→ **Problem to work on**:
Go through the listing below and output exactly the line with "(S (Run.instant Scenario.stalled_clock_2)))", the line with "- the parts", and each line between; omit the rest.

→ **Stored data**:

BEGIN

(* ===== verification/IndexerDecode.v ===== *)
(** * Sparse indexer: decode metadata

    The decode half of [DeepseekV32IndexerMetadataBuilder]
    ([vllm/v1/attention/backends/mla/indexer.py]): [_prepare_decode_tensors],
    [_prepare_global_decode_seq_lens], [_dcp_localize_decode_seq_lens], the decode
    part of [build], and the limits of the constructor.  The persistent buffers are
    a state: tensors that alias a buffer are read from it, and what [build] returns
    are views into it. *)
From S2P Require Export IndexerRows PyProc.

(** ** The builder *)

(** What the constructor reads, and the part of the builder that does not change. *)
Record builder_config := mkBuilder {
  b_dcp_world_size : Z;
  b_dcp_rank : Z;
  b_interleave : Z;
  b_num_speculative_tokens : Z;
  b_use_fp4_indexer_cache : bool;
  b_sm100 : bool;                        (* [is_device_capability_family(100)] *)
  b_compress_ratio : Z;
  b_max_num_batched_tokens : Z;
  b_block_table_width : Z;
  b_block_size : Z;
  b_use_b12x : bool
}.

Record buffers := mkBuffers {
  decode_seq_lens_buffer : list Z;
  global_decode_seq_lens_buffer : list Z;
  decode_lens_buffer : list Z;
  expanded_block_table_buffer : list (list Z);
  expanded_seq_lens_buffer : list Z;
  b12x_active_width_buffer : Z
}.
#[export] Instance eta_buffers : Eta buffers := fun s =>
  mkBuffers (decode_seq_lens_buffer s) (global_decode_seq_lens_buffer s) (decode_lens_buffer s)
    (expanded_block_table_buffer s) (expanded_seq_lens_buffer s) (b12x_active_width_buffer s).

Definition next_n (c : builder_config) : Z := b_num_speculative_tokens c + 1.
Definition use_flattening (c : builder_config) : bool :=
  negb (b_sm100 c) && negb ((next_n c =? 1) || (next_n c =? 2)).

Definition zeros (n : Z) : list Z := replicate (Z.to_nat n) 0.

Definition init_builder (c : builder_config) : result buffers :=
  let* width := _align_indexer_block_table_width (b_block_table_width c) (b_block_size c) in
  let* _ := require (negb ((1 <? b_dcp_world_size c) && (1 <? b_interleave c))) NotImplementedError in
  let* _ := require (b_sm100 c || negb (b_use_fp4_indexer_cache c)) AssertionError in
  let* _ := require (negb ((1 <? b_dcp_world_size c) && (1 <? b_compress_ratio c))) NotImplementedError in
  let n := b_max_num_batched_tokens c in
  Ok (mkBuffers (zeros n) (zeros n) (zeros n) (replicate (Z.to_nat n) (zeros width)) (if 1 <? b_compress_ratio c then zeros n else []) 0).
Lemma base_exception_skips_handler_witness :
  ~ In "verification/error.png" (screenshot_calls (log env_interrupted)) /\
  files_written (log env_interrupted) = [] /\
  (exists o, In (EvCall BrowserClose o) (log env_interrupted)) /\
  close_calls (log env_interrupted) = 1 /\
  (exists e', result env_interrupted = Raise e') /\
  (In (EvCall BrowserClose Returned) (log env_interrupted) ->
   In (EvCall SyncPlaywrightExit Returned) (log env_interrupted) ->
   result env_interrupted = Raise interrupt_exn).
Proof.
  apply (base_exception_skips_handler env_interrupted
           (PageWaitForSelector "video" 10000) interrupt_exn).
  - right; right; now left.
  - cbv; tauto.
  - reflexivity.
Defined.

(** ** C7: what the screenshot shows *)

(** C7, as stated, fails on the healthy run: the one screenshot, the one that
    writes running.png, is taken without [full_page], so with Playwright's
    default it shows the viewport only. *)
Lemma running_png_is_viewport_only :
  screenshots_taken playwright_full_page_default (log healthy) =
  [("verification/running.png", false)].
Proof. reflexivity. Qed.

(** C7, amended.  Every screenshot call of the script, on the success path
    and in the error handler alike, passes the path and nothing else: whether
    running.png shows the full page or the viewport is the library's default,
    not a choice of the script. *)
Theorem screenshot_mode_is_library_default
        (env : Env) (p : string) (fp : option bool) (o : Outcome) :
  In (EvCall (PageScreenshot p fp) o) (log env) ->
  fp = None /\
  (p = "verification/running.png" \/ p = "verification/error.png") /\
  forall d, captures_full_page d (PageScreenshot p fp) = d.
Proof.
  by_shape env; intros H; pick_event H; cbn; auto.
Qed.

Lemma screenshot_mode_is_library_default_witness :
  @None bool = None /\
  ("verification/running.png" = "verification/running.png" \/
   "verification/running.png" = "verification/error.png") /\
  forall d,
    captures_full_page d (PageScreenshot "verification/running.png" None) = d.
Proof.
  apply (screenshot_mode_is_library_default healthy _ _ Returned).
  cbv; tauto.
Defined.

(** ** C6: the fixed delay *)

(** C6, as stated, fails when the progress line after the selector wait
    cannot be printed: the video element has appeared, the handler captures
    error.png, and [wait_for_timeout] was never called. *)
Lemma render_line_failure_skips_delay :
  In (EvCall (PageWaitForSelector "video" 10000) Returned)
     (log (env_pipe_breaks_at "Waiting for render loop...")) /\
  (forall ms o,
     ~ In (EvCall (PageWaitForTimeout ms) o)
          (log (env_pipe_breaks_at "Waiting for render loop..."))) /\
  files_written (log (env_pipe_breaks_at "Waiting for render loop...")) =
    ["verification/error.png"].
Proof.
  cbv. split; [tauto | split; [ | reflexivity]].
  intros ms o H. repeat destruct H as [H | H]; try discriminate H. destruct H.
Qed.
(** What [__init__] leaves is a program without a previous sample. *)
Lemma init_no_previous (t_net t_disk : float) (n : nat) (root : bool) :
  let a := V4.init t_net t_disk n root in
  V4.last_net_rx a = 0 /\ V4.last_net_tx a = 0
  /\ V4.last_disk_read a = 0 /\ V4.last_disk_write a = 0
  /\ V4.last_cpu a = None.
Proof. cbv zeta. repeat (split; [reflexivity | ]). reflexivity. Qed.

End RateFacts.

(** C1 (the first version departs from it).  The first network sample
    of [system_command_center.py] is not 0: one second after
    construction, with 1000000 bytes received and 500000 sent so far, it
    reports 1000000.0 and 500000.0 bytes per second, the counters'
    whole values over the time since construction.  The fourth version
    reports 0 and 0 in the same system. *)
Theorem v1_first_network_sample_is_the_whole_counter :
  V1.last_net_rx (Run.self Scenario.v1_first_sample) = 0
  /\ fst (V1.get_network_speed Scenario.v1_first_sample)
     = Py.Ok (Py.PFloat (Py.double 1000000), Py.PFloat (Py.double 500000))
  /\ fst (V4.get_network_speed Scenario.v4_first_sample)
     = Py.Ok (Py.PInt 0, Py.PInt 0).
Proof.
  split; [reflexivity | split]; vm_compute; reflexivity.
Qed.

(** C2 as the specification states it fails: after a sample that
    reported 2000.0 and 1000.0 bytes per second, a sample taken while
    the clock has not advanced (elapsed time 0) reports 0 and 0, not the
    rates reported before. *)
Lemma stalled_clock_forgets_the_rate :
  fst (V4.get_network_speed Scenario.stalled_clock_1)
  = Py.Ok (Py.PFloat (Py.double 2000), Py.PFloat (Py.double 1000))
  /\ SFsub Py.prec Py.emax
       (Sys.time_time (Run.env Scenario.stalled_clock_2)
          (S (Run.instant Scenario.stalled_clock_2)))
       (V4.last_net_time (Run.self Scenario.stalled_clock_2))
     = S754_zero false
  /\ fst (V4.get_network_speed Scenario.stalled_clock_2)
     = Py.Ok (Py.PInt 0, Py.PInt 0)
  /\ fst (V4.get_network_speed Scenario.stalled_clock_2)
     <> fst (V4.get_network_speed Scenario.stalled_clock_1).
Proof.
  split; [vm_compute; reflexivity | ].
  split; [vm_compute; reflexivity | ].
  split; [vm_compute; reflexivity | ].
  vm_compute. intros H. discriminate H.
Qed.
(** * A mock HTTP server for tests: model of [server.go]

    The Go package [server] wraps [net/http/httptest]: it records the GET and
    POST requests it receives under a key computed from the request, and
    answers with canned responses registered under the same keys.

    The development embeds the package as it is written:
    - a Go [map[string]V] is an [option (gmap string V)], [None] being the
      nil map of a zero-valued struct (reads of a nil map give the zero
      value, an assignment to an entry of a nil map panics);
    - a Go slice is a [list], the nil slice being [[]];
    - a method with a pointer receiver is a computation in a state monad
      with panics, the state being the [_Server] struct (and, for the
      handlers, the [http.ResponseWriter] they are given);
    - the parts of [net/http] the handlers call ([WriteHeader], [Header],
      [Write], [http.Error], [Request.FormFile], [ioutil.ReadAll]) are
      modelled after their documented contract. *)

From stdpp Require Import base option list strings gmap fin_maps.
From Stdlib Require Import ZArith.

Local Open Scope Z_scope.
Local Open Scope string_scope.
Local Open Scope list_scope.

(** ** Panics and the state monad *)

(** The two run-time panics this code can raise. *)
Inductive panic : Type :=
  | NilMapAssignment      (* "assignment to entry in nil map" *)
  | NilDereference.       (* "invalid memory address or nil pointer dereference" *)

Inductive result (A : Type) : Type :=
  | Ok (a : A)
  | Panic (p : panic).
Arguments Ok {A} a.
Arguments Panic {A} p.

(** A computation over a mutable state [Σ]. A panic keeps the state reached
    when it was raised: Go does not roll back the writes made before it. *)
Definition M (Σ A : Type) : Type := Σ → result A * Σ.

Definition ret {Σ A} (a : A) : M Σ A := λ σ, (Ok a, σ).

Definition bind {Σ A B} (m : M Σ A) (k : A → M Σ B) : M Σ B :=
  λ σ, match m σ with
       | (Ok a, σ') => k a σ'
       | (Panic p, σ') => (Panic p, σ')
       end.

Definition raise {Σ A} (p : panic) : M Σ A := λ σ, (Panic p, σ).
Definition get {Σ} : M Σ Σ := λ σ, (Ok σ, σ).
Definition put {Σ} (σ' : Σ) : M Σ () := λ _, (Ok (), σ').
Definition modify {Σ} (f : Σ → Σ) : M Σ () := λ σ, (Ok (), f σ).

Declare Scope go_scope.
Delimit Scope go_scope with go.
Notation "x <- m ;; k" := (bind m (λ x, k))
  (at level 100, m at next level, right associativity) : go_scope.
Notation "m ;;; k" := (bind m (λ _, k))
  (at level 100, right associativity) : go_scope.
Local Open Scope go_scope.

END

→ **Output for this task**:
          (S (Run.instant Scenario.stalled_clock_2)))
       (V4.last_net_time (Run.self Scenario.stalled_clock_2))
     = S754_zero false
  /\ fst (V4.get_network_speed Scenario.stalled_clock_2)
     = Py.Ok (Py.PInt 0, Py.PInt 0)
  /\ fst (V4.get_network_speed Scenario.stalled_clock_2)
     <> fst (V4.get_network_speed Scenario.stalled_clock_1).
Proof.
  split; [vm_compute; reflexivity | ].
  split; [vm_compute; reflexivity | ].
  split; [vm_compute; reflexivity | ].
  vm_compute. intros H. discriminate H.
Qed.
(** * A mock HTTP server for tests: model of [server.go]

    The Go package [server] wraps [net/http/httptest]: it records the GET and
    POST requests it receives under a key computed from the request, and
    answers with canned responses registered under the same keys.

    The development embeds the package as it is written:
    - a Go [map[string]V] is an [option (gmap string V)], [None] being the
      nil map of a zero-valued struct (reads of a nil map give the zero
      value, an assignment to an entry of a nil map panics);
    - a Go slice is a [list], the nil slice being [[]];
    - a method with a pointer receiver is a computation in a state monad
      with panics, the state being the [_Server] struct (and, for the
      handlers, the [http.ResponseWriter] they are given);
    - the parts of [net/http] the handlers call ([WriteHeader], [Header],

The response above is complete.